DESCRIPTION OF THE TASK: Begin with the first line of the entries below and reproduce each line exactly, ending with the line that holds "(** Outcome of".

EXTRACTED RECORDS:
□ □ □ □ □ □ □

(** * GreatFET host library: SPI bus transactions and the SPI-flash utility

    A shallow embedding of

    - [host/greatfet/peripherals/spi_bus.py]       (class [SPIBus]), and
    - [host/greatfet/commands/greatfet_firmware.py] (the flash utility),

    together with the properties their specification states about them.

    Python objects that are mutated in place (the [data] list handed to
    [SPIBus.transmit]) live in an object store indexed by references, so
    that a caller holding the same reference observes the mutation.
    Exceptions are results of the computation; the state reached when an
    exception is raised is kept, as in Python. A list that is too long
    to be built raises, and so does a file that cannot be opened: how
    long a list the interpreter has room for, and which paths can be
    opened, are part of the world.

    The two files call code that is not part of them. The board behind
    the bus, the logging functions and the constructor of the device are
    parameters. The two methods of [device.onboard_flash], which hold the
    flash programming layer, are modelled from the specification of that
    layer; each such definition says so. *)

From Stdlib Require Import ZArith List String Lia DecimalString.
From stdpp Require Import base option list gmap strings.

Local Open Scope Z_scope.

(** ** Python values shared by both files *)

(** A raised Python exception: its class and its message. *)
Record exn := mk_exn { exn_class : string; exn_msg : string }.

Definition ValueError (msg : string) : exn := mk_exn "ValueError" msg.
Definition TypeError (msg : string) : exn := mk_exn "TypeError" msg.
Definition OverflowError (msg : string) : exn := mk_exn "OverflowError" msg.
Definition MemoryError : exn := mk_exn "MemoryError" "".

(** [sys.maxsize], the largest index of the interpreter, on a 64-bit
    build. *)
Definition sys_maxsize : Z := 2 ^ 63 - 1.

(** The error of building a list of [n] items that cannot be built:
    [OverflowError] when [n] is no index at all, [MemoryError]
    otherwise. *)
Definition allocation_error (n : Z) : exn :=
  if n >? sys_maxsize
  then OverflowError "cannot fit 'int' into an index-sized integer"
  else MemoryError.

(** Outcome of a call: a returned value or a raised exception. *)
Inductive result (A : Type) : Type :=
| Ok (a : A)
| Raise (e : exn).
Arguments Ok {A} a.
Arguments Raise {A} e.

(** [len(l)] as a Python integer. *)
Definition len {A : Type} (l : list A) : Z := Z.of_nat (length l).

(** [[x] * n]: the empty list when [n <= 0]. *)
Definition list_times {A : Type} (x : A) (n : Z) : list A :=
  replicate (Z.to_nat n) x.

(** References into the object store. *)
Abbreviation loc := positive.

(** Python code over a world of type [S]: a call returns or raises, and
    leaves a world behind in both cases. *)
Definition M (S A : Type) : Type := S -> result A * S.

Definition ret {S A} (a : A) : M S A := fun s => (Ok a, s).

Definition raise {S A} (e : exn) : M S A := fun s => (Raise e, s).

Definition bind {S A B} (m : M S A) (k : A -> M S B) : M S B :=
  fun s => match m s with
           | (Ok a, s') => k a s'
           | (Raise e, s') => (Raise e, s')
           end.

#[global] Instance M_ret {S} : MRet (M S) := @ret S.
#[global] Instance M_bind {S} : MBind (M S) := fun A B k m => bind m k.

(** The code [m] leaves a part [proj] of the world as it found it,
    whether it returns or raises. *)
Definition keeps {S X A} (proj : S -> X) (m : M S A) : Prop :=
  forall s, proj (m s).2 = proj s.

Module SPI.

(** Request numbers of [greatfet.protocol.vendor_requests] used by the bus. *)
Inductive vendor_request := SPI_INIT | SPI_WRITE | SPI_READ.

(** One call made on the board, with the arguments it carried:
    [CallOut r data] is [board.vendor_request_out(r, data=data)] and
    [CallIn r n] is [board.vendor_request_in(r, length=n)]. *)
Inductive call :=
| CallOut (request : vendor_request) (data : option (list Z))
| CallIn (request : vendor_request) (length : Z).

Section Bus.

(** State of the device behind the board object: the USB link and the
    firmware. *)
Context {T : Type}.

(** The board, a collaborator of [SPIBus] known only through its two
    request methods, either of which may raise. It is handed the contents
    of a payload and has no access to the object store. *)
Record Board := {
  vendor_request_out : vendor_request -> option (list Z) -> T -> result unit * T;
  vendor_request_in : vendor_request -> Z -> T -> result (list Z) * T
}.

(** The attributes of an [SPIBus] object. The registry of devices is
    kept with the bus, not in the store of list objects: a call that
    hands the registry itself to [transmit] as its data is outside what
    is modelled. *)
Record SPIBus := {
  board : Board;
  buffer_size : Z;
  devices : list loc
}.

(** The world a method of the bus runs in: the bus object [self], the
    store of list objects, the calls made on the board so far (oldest
    first), the state of the device behind the board, and [memory], the
    number of items of the longest list the interpreter has room for. *)
Record state := {
  self : SPIBus;
  heap : gmap loc (list Z);
  calls : list call;
  wire : T;
  memory : Z
}.

Definition with_heap (h : gmap loc (list Z)) (s : state) : state :=
  {| self := self s; heap := h; calls := calls s; wire := wire s;
     memory := memory s |}.

Definition with_self (b : SPIBus) (s : state) : state :=
  {| self := b; heap := heap s; calls := calls s; wire := wire s;
     memory := memory s |}.

Definition with_call (c : call) (t : T) (s : state) : state :=
  {| self := self s; heap := heap s; calls := calls s ++ [c]; wire := t;
     memory := memory s |}.

(** The longest list that can be built: what the interpreter has room
    for, never more than [sys.maxsize] items. A host that drives the bus
    holds at least one buffer of the board: worlds in which a list of
    [buffer_size] items cannot be built are not modelled. *)
Definition list_limit (s : state) : Z :=
  Z.max (buffer_size (self s)) (Z.min (memory s) sys_maxsize).

(** [len(data)] for a reference; a reference bound to no list object has
    no length. *)
Definition len_ref (data : loc) : M state Z :=
  fun s => match heap s !! data with
           | Some l => (Ok (len l), s)
           | None => (Raise (TypeError "object has no len()"), s)
           end.

(** [[x] * n]: a new list, if it can be built. *)
Definition times (x : Z) (n : Z) : M state (list Z) :=
  fun s => if n >? list_limit s
           then (Raise (allocation_error n), s)
           else (Ok (list_times x n), s).

(** [data.extend(xs)]: the list object itself grows, if there is room
    for the longer list; it is left as it is otherwise. *)
Definition extend (data : loc) (xs : list Z) : M state unit :=
  fun s => match heap s !! data with
           | Some l =>
               if len l + len xs >? list_limit s
               then (Raise MemoryError, s)
               else (Ok tt, with_heap (<[data := l ++ xs]> (heap s)) s)
           | None => (Raise (TypeError "object has no attribute extend"), s)
           end.

(** [self.buffer_size]. *)
Definition get_buffer_size : M state Z := fun s => (Ok (buffer_size (self s)), s).

(** [self.board.vendor_request_out(request)], without a payload. *)
Definition board_request_out (request : vendor_request) : M state unit :=
  fun s => let (r, t) := vendor_request_out (board (self s)) request None (wire s) in
           (r, with_call (CallOut request None) t s).

(** [self.board.vendor_request_out(request, data=data)]: the board is
    handed the list object and sends its current contents. *)
Definition board_request_out_data (request : vendor_request) (data : loc) : M state unit :=
  fun s => match heap s !! data with
           | Some l =>
               let (r, t) := vendor_request_out (board (self s)) request (Some l) (wire s) in
               (r, with_call (CallOut request (Some l)) t s)
           | None => (Raise (TypeError "object is not a sequence"), s)
           end.

(** [self.board.vendor_request_in(request, length=length)]. *)
Definition board_request_in (request : vendor_request) (length : Z) : M state (list Z) :=
  fun s => let (r, t) := vendor_request_in (board (self s)) request length (wire s) in
           (r, with_call (CallIn request length) t s).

□ □ □ □ □ □ □

RESPONSE FOR THIS EXERCISE:
(** * GreatFET host library: SPI bus transactions and the SPI-flash utility

    A shallow embedding of

    - [host/greatfet/peripherals/spi_bus.py]       (class [SPIBus]), and
    - [host/greatfet/commands/greatfet_firmware.py] (the flash utility),

    together with the properties their specification states about them.

    Python objects that are mutated in place (the [data] list handed to
    [SPIBus.transmit]) live in an object store indexed by references, so
    that a caller holding the same reference observes the mutation.
    Exceptions are results of the computation; the state reached when an
    exception is raised is kept, as in Python. A list that is too long
    to be built raises, and so does a file that cannot be opened: how
    long a list the interpreter has room for, and which paths can be
    opened, are part of the world.

    The two files call code that is not part of them. The board behind
    the bus, the logging functions and the constructor of the device are
    parameters. The two methods of [device.onboard_flash], which hold the
    flash programming layer, are modelled from the specification of that
    layer; each such definition says so. *)

From Stdlib Require Import ZArith List String Lia DecimalString.
From stdpp Require Import base option list gmap strings.

Local Open Scope Z_scope.

(** ** Python values shared by both files *)

(** A raised Python exception: its class and its message. *)
Record exn := mk_exn { exn_class : string; exn_msg : string }.

Definition ValueError (msg : string) : exn := mk_exn "ValueError" msg.
Definition TypeError (msg : string) : exn := mk_exn "TypeError" msg.
Definition OverflowError (msg : string) : exn := mk_exn "OverflowError" msg.
Definition MemoryError : exn := mk_exn "MemoryError" "".

(** [sys.maxsize], the largest index of the interpreter, on a 64-bit
    build. *)
Definition sys_maxsize : Z := 2 ^ 63 - 1.

(** The error of building a list of [n] items that cannot be built:
    [OverflowError] when [n] is no index at all, [MemoryError]
    otherwise. *)
Definition allocation_error (n : Z) : exn :=
  if n >? sys_maxsize
  then OverflowError "cannot fit 'int' into an index-sized integer"
  else MemoryError.

(** Outcome of a call: a returned value or a raised exception. *)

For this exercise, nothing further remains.